Top of AVAILABLE RECORDS

(* ===== verification/Task.v ===== *)
(** Tasks and their local storage: src/src/task/task.rs, task_id.rs, task_local.rs,
    current.rs, and what block_on.rs puts around the future it runs.

    The code runs in one thread and works on a [World]: the statics, the memory and
    the thread's pointer to its current task.  A value of the type [T] in a
    [Box<dyn Send>] is a dependent pair of a code for [T] and the value; the unsafe
    cast of a pointer to it is the pointer itself, and using the cast pointer at
    another type is undefined behaviour.  The code of users (the initialisers, the
    closures, the destructors) is any code on the same world. *)

From stdpp Require Import gmap fin_maps.
From S2P Require Import Prelude Utils.
Local Open Scope async_scope.

(** * The standard library *)

(** [slice::binary_search_by_key], on the keys of the slice. *)
Fixpoint search_loop (fuel : nat) (key : N) (keys : list N) (base size : nat) : nat :=
  match fuel with
  | O => base
  | S fuel =>
      if 1 <? size then
        let half := Nat.div2 size in
        let mid := base + half in
        let base := if (key <? nth mid keys 0)%N then base else mid in
        search_loop fuel key keys base (size - half)
      else base
  end.

(** [Ok(index)] is [inl index], [Err(index)] is [inr index]. *)
Definition binary_search_by_key (key : N) (keys : list N) : nat + nat :=
  match keys with
  | [] => inr 0
  | _ =>
      let base := search_loop (length keys) key keys 0 (length keys) in
      let k := nth base keys 0%N in
      if (k =? key)%N then inl base
      else inr (base + if (k <? key)%N then 1 else 0)
  end.

(** * The data *)

Section Task.
(** The types of task-local values, by their codes. *)
Context {Ty : Type} `{EqDecision Ty} {den : Ty → Type}.

(** [Box<dyn Send>]: the box is at an address, and this is what is in it. *)
Definition Boxed : Type := {ty : Ty & den ty}.

Record Entry : Type := mkEntry { key : N; value : nat }.

(** [LocalsMap]: the entries, or [None] after [clear]. *)
Definition LocalsMap : Type := option (list Entry).

(** [Inner], in an [Arc]: [strong] is its count of references. *)
Record Inner : Type := mkInner { id : N; name : option (list N); locals : LocalsMap; strong : nat }.

(** [CURRENT] points to a [Task], which holds a pointer to its [Inner], or null;
    [__keys] has the field [__key] of every [LocalKey] there is, and the two
    counters are those of [TaskId::generate] and of [LocalKey::key]. *)
Record World : Type := mkWorld {
  CURRENT : option nat;
  tasks : gmap nat (option nat);
  inners : gmap nat Inner;
  boxes : gmap nat Boxed;
  __keys : gmap nat N;
  id_COUNTER : N;
  key_COUNTER : N
}.

Abbreviation M := (Run World).

Definition set_CURRENT (t : option nat) : M () :=
  modify (λ w, mkWorld t (tasks w) (inners w) (boxes w) (__keys w) (id_COUNTER w) (key_COUNTER w)).
Definition set_tasks (ts : gmap nat (option nat)) : M () :=
  modify (λ w, mkWorld (CURRENT w) ts (inners w) (boxes w) (__keys w) (id_COUNTER w) (key_COUNTER w)).
Definition set_inners (ins : gmap nat Inner) : M () :=
  modify (λ w, mkWorld (CURRENT w) (tasks w) ins (boxes w) (__keys w) (id_COUNTER w) (key_COUNTER w)).
Definition set_boxes (bs : gmap nat Boxed) : M () :=
  modify (λ w, mkWorld (CURRENT w) (tasks w) (inners w) bs (__keys w) (id_COUNTER w) (key_COUNTER w)).
Definition set_keys (ks : gmap nat N) : M () :=
  modify (λ w, mkWorld (CURRENT w) (tasks w) (inners w) (boxes w) ks (id_COUNTER w) (key_COUNTER w)).
Definition set_id_COUNTER (n : N) : M () :=
  modify (λ w, mkWorld (CURRENT w) (tasks w) (inners w) (boxes w) (__keys w) n (key_COUNTER w)).
Definition set_key_COUNTER (n : N) : M () :=
  modify (λ w, mkWorld (CURRENT w) (tasks w) (inners w) (boxes w) (__keys w) (id_COUNTER w) n).

(** Follows a pointer; one that dangles is undefined behaviour. *)
Definition follow {A : Type} (o : option A) : M A :=
  match o with Some a => mret a | None => stop Undefined end.

(** * Memory *)

Definition Box_new (b : Boxed) : M nat :=
  bs ← get boxes;
  let r := fresh (dom bs) in
  _ ← set_boxes (<[r := b]> bs);
  mret r.

(** Reads the value behind a [&T] that was made by a cast, and writes to it (as a
    [Cell] does). *)
Definition cast (ty : Ty) (b : Boxed) : option (den ty) :=
  match decide (projT1 b = ty) with
  | left e => Some (eq_rect (projT1 b) den (projT2 b) ty e)
  | right _ => None
  end.
Definition deref (ty : Ty) (r : nat) : M (den ty) :=
  bs ← get boxes; b ← follow (bs !! r); follow (cast ty b).
Definition assign (ty : Ty) (r : nat) (v : den ty) : M () :=
  bs ← get boxes; b ← follow (bs !! r); _ ← follow (cast ty b);
  set_boxes (<[r := existT ty v]> bs).

(** [Arc::new], [Arc::clone] and the drop of an [Arc]. *)
Definition Arc_new (i : Inner) : M nat :=
  ins ← get inners;
  let a := fresh (dom ins) in
  _ ← set_inners (<[a := i]> ins);
  mret a.
Definition set_strong (n : nat) (i : Inner) : Inner := mkInner (id i) (name i) (locals i) n.
Definition set_locals (l : LocalsMap) (i : Inner) : Inner := mkInner (id i) (name i) l (strong i).
Definition Arc_clone (a : nat) : M () :=
  ins ← get inners; i ← follow (ins !! a);
  set_inners (<[a := set_strong (S (strong i)) i]> ins).

(** The destructors of the values, which are code of users. *)
Context (drop_value : ∀ ty : Ty, den ty → M ()).

(** The boxes of entries are dropped, one after the other. *)
Definition drop_box (r : nat) : M () :=
  bs ← get boxes; b ← follow (bs !! r);
  _ ← set_boxes (delete r bs);
  drop_value (projT1 b) (projT2 b).
Fixpoint drop_entries (es : list Entry) : M () :=
  match es with
  | [] => mret tt
  | e :: es => defer (drop_entries es) (drop_box (value e))
  end.

Definition Arc_drop (a : nat) : M () :=
  ins ← get inners; i ← follow (ins !! a);
  if strong i =? 1 then
    _ ← set_inners (delete a ins);
    drop_entries (default [] (locals i))
  else set_inners (<[a := set_strong (strong i - 1) i]> ins).

(** * task_id.rs *)

Definition TaskId_generate : M N :=
  id ← get id_COUNTER;
  _ ← set_id_COUNTER (wrapping_add id 1);
  if ((usize_modulus - 1) / 2 <? id)%N then stop Aborts else mret id.

(** * task.rs *)

Definition Inner_new (name : option (list N)) : M Inner :=
  id ← TaskId_generate; mret (mkInner id name (Some []) 1).

Definition new_task (inner : option nat) : M nat :=
  ts ← get tasks;
  let t := fresh (dom ts) in
  _ ← set_tasks (<[t := inner]> ts);
  mret t.

Definition Task_new (name : option (list N)) : M nat :=
  match name with
  | None => new_task None
  | Some name => i ← Inner_new (Some name); a ← Arc_new i; new_task (Some a)
  end.

(** One round of the loop of [inner]: [inl] when it goes round again. *)
Definition inner_round (t : nat) : M (() + nat) :=
  ts ← get tasks; raw ← follow (ts !! t);
  match raw with
  | Some a => mret (inr a)
  | None =>
      i ← Inner_new None; new ← Arc_new i;
      (* compare_and_swap(raw, new) *)
      ts ← get tasks; found ← follow (ts !! t);
      match found with
      | None => _ ← set_tasks (<[t := Some new]> ts); mret (inl tt)
      | Some _ => _ ← Arc_drop new; mret (inl tt)
      end
  end.

Fixpoint inner_loop (fuel : nat) (t : nat) : M nat :=
  match fuel with
  | O => stop Unfinished
  | S fuel => r ← inner_round t; match r with inl _ => inner_loop fuel t | inr a => mret a end
  end.
(** Without another thread it goes round twice at most. *)
Definition Task_inner (t : nat) : M nat := inner_loop 2 t.

Definition inner_of (a : nat) : M Inner := ins ← get inners; follow (ins !! a).
Definition Task_id (t : nat) : M N := a ← Task_inner t; i ← inner_of a; mret (id i).
Definition Task_name (t : nat) : M (option (list N)) :=
  a ← Task_inner t; i ← inner_of a; mret (name i).
(** A reference to the map is the address of the [Inner] that it is in. *)
Definition Task_locals (t : nat) : M nat := Task_inner t.

(** [LocalsMap::clear]. *)
Definition clear (a : nat) : M () :=
  ins ← get inners; i ← follow (ins !! a);
  _ ← set_inners (<[a := set_locals None i]> ins);
  drop_entries (default [] (locals i)).

Definition drop_locals (t : nat) : M () :=
  ts ← get tasks; raw ← follow (ts !! t);
  match raw with
  | Some a => abort_on_panic (clear a)
  | None => mret tt
  end.

(** The guard of [defer!] puts the old pointer back. *)
Definition set_current {R : Type} (task : nat) (f : M R) : M R :=
  old_task ← get CURRENT;
  _ ← set_CURRENT (Some task);
  defer (set_CURRENT old_task) f.

Definition get_current {R : Type} (f : nat → M R) : M (option R) :=
  current ← get CURRENT;
  match current with
  | Some t => r ← f t; mret (Some r)
  | None => mret None
  end.

Definition Task_drop (t : nat) : M () :=
  ts ← get tasks; raw ← follow (ts !! t);
  _ ← set_tasks (delete t ts);
  match raw with Some a => Arc_drop a | None => mret tt end.

Definition Task_clone (t : nat) : M nat :=
  a ← Task_inner t; _ ← Arc_clone a; new_task (Some a).

(** [task::current]. *)
Definition current : M nat :=
  r ← get_current Task_clone;
  match r with Some t => mret t | None => stop Unwinds end.

(** * task_local.rs *)

(** A [LocalKey<T>]: [__key] is where it is in [__keys]. *)
Record LocalKey (ty : Ty) : Type := mkLocalKey { __init : M (den ty); __key : nat }.
Arguments mkLocalKey {ty}.
Arguments __init {ty}.
Arguments __key {ty}.

(** [LocalKey::key]. *)
Definition LocalKey_key {ty} (this : LocalKey ty) : M N :=
  keys ← get __keys;
  match default 0%N (keys !! __key this) with
  | 0%N =>
      counter ← get key_COUNTER;
      _ ← set_key_COUNTER ((counter + 1) mod u32_modulus)%N;
      if ((u32_modulus - 1) / 2 <? counter)%N then stop Aborts
      else
        (* compare_and_swap(0, counter) *)
        keys ← get __keys;
        match default 0%N (keys !! __key this) with
        | 0%N => _ ← set_keys (<[__key this := counter]> keys); mret counter
        | k => mret k
        end
  | k => mret k
  end.

Definition entries_of (a : nat) : M (list Entry) :=
  i ← inner_of a; follow (locals i).

(** [Vec::insert]. *)
Definition insert_entry (i : nat) (e : Entry) (es : list Entry) : M (list Entry) :=
  if i <=? length es then mret (take i es ++ e :: drop i es) else stop Unwinds.

(** [LocalsMap::get_or_insert] on the map of the [Inner] at [a]; the result is the
    address of the box. *)
Definition get_or_insert (a : nat) (k : N) (init : M nat) : M nat :=
  inner ← inner_of a;
  match locals inner with
  | None => stop Unwinds                                             (* panic! *)
  | Some entries =>
      index ← match binary_search_by_key k (key <$> entries) with
              | inl i => mret i
              | inr i =>
                  v ← init;
                  entries ← entries_of a;
                  entries ← insert_entry i (mkEntry k v) entries;
                  ins ← get inners;
                  inner ← follow (ins !! a);
                  _ ← set_inners (<[a := set_locals (Some entries) inner]> ins);
                  mret i
              end;
      entries ← entries_of a;
      match entries !! index with
      | Some e => mret (value e)
      | None => stop Unwinds
      end
  end.

(** [None] is [Err(AccessError)]. *)
Definition try_with {ty} {R : Type} (this : LocalKey ty) (f : nat → M R) : M (option R) :=
  get_current (λ task,
    key ← LocalKey_key this;
    let init := v ← __init this; Box_new (existT ty v) in
    a ← Task_locals task;
    value ← get_or_insert a key init;
    f value).

(** [with]: [expect] panics. *)
Definition with_local {ty} {R : Type} (this : LocalKey ty) (f : nat → M R) : M R :=
  r ← try_with this f;
  match r with Some r => mret r | None => stop Unwinds end.

(** * block_on.rs *)

(** What [block_on] puts around [run(future)]: a new task that is the current one
    meanwhile, and whose locals are dropped when the future is done with.  [run] is
    what running the future to its end does. *)
Definition block_on {R : Type} (run : M R) : M R :=
  task ← Task_new None;
  defer (Task_drop task)
    (set_current task (defer (_ ← get_current drop_locals; mret tt) run)).

(** * builder.rs *)

(** One poll of the future that [Builder::spawn] makes of its argument: the guard of
    [defer!] stays while the answer is [Pending] (here [None]), and drops the locals
    of the current task when the block is left. *)
Definition spawned_poll {R : Type} (poll : M (option R)) : M (option R) := λ w,
  match poll w with
  | (Returns None, w) => (Returns None, w)
  | (e, w) => defer (_ ← get_current drop_locals; mret tt) (stop e) w
  end.

(** [Runnable::run]: a poll of the task whose tag is the handle [tag]. *)
Definition Runnable_run {R : Type} (tag : nat) (run : M R) : M R := set_current tag (abort_on_panic run).
End Task.

Arguments mkLocalKey {Ty den ty} _ _.
Arguments __init {Ty den ty} _.
Arguments __key {Ty den ty} _.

Bottom of AVAILABLE RECORDS

Restate verbatim all lines from the start of the data through the line containing "another type is", with both ends kept.

▶ EXERCISE RESPONSE
(* ===== verification/Task.v ===== *)
(** Tasks and their local storage: src/src/task/task.rs, task_id.rs, task_local.rs,
    current.rs, and what block_on.rs puts around the future it runs.

    The code runs in one thread and works on a [World]: the statics, the memory and
    the thread's pointer to its current task.  A value of the type [T] in a
    [Box<dyn Send>] is a dependent pair of a code for [T] and the value; the unsafe
    cast of a pointer to it is the pointer itself, and using the cast pointer at
    another type is undefined behaviour.  The code of users (the initialisers, the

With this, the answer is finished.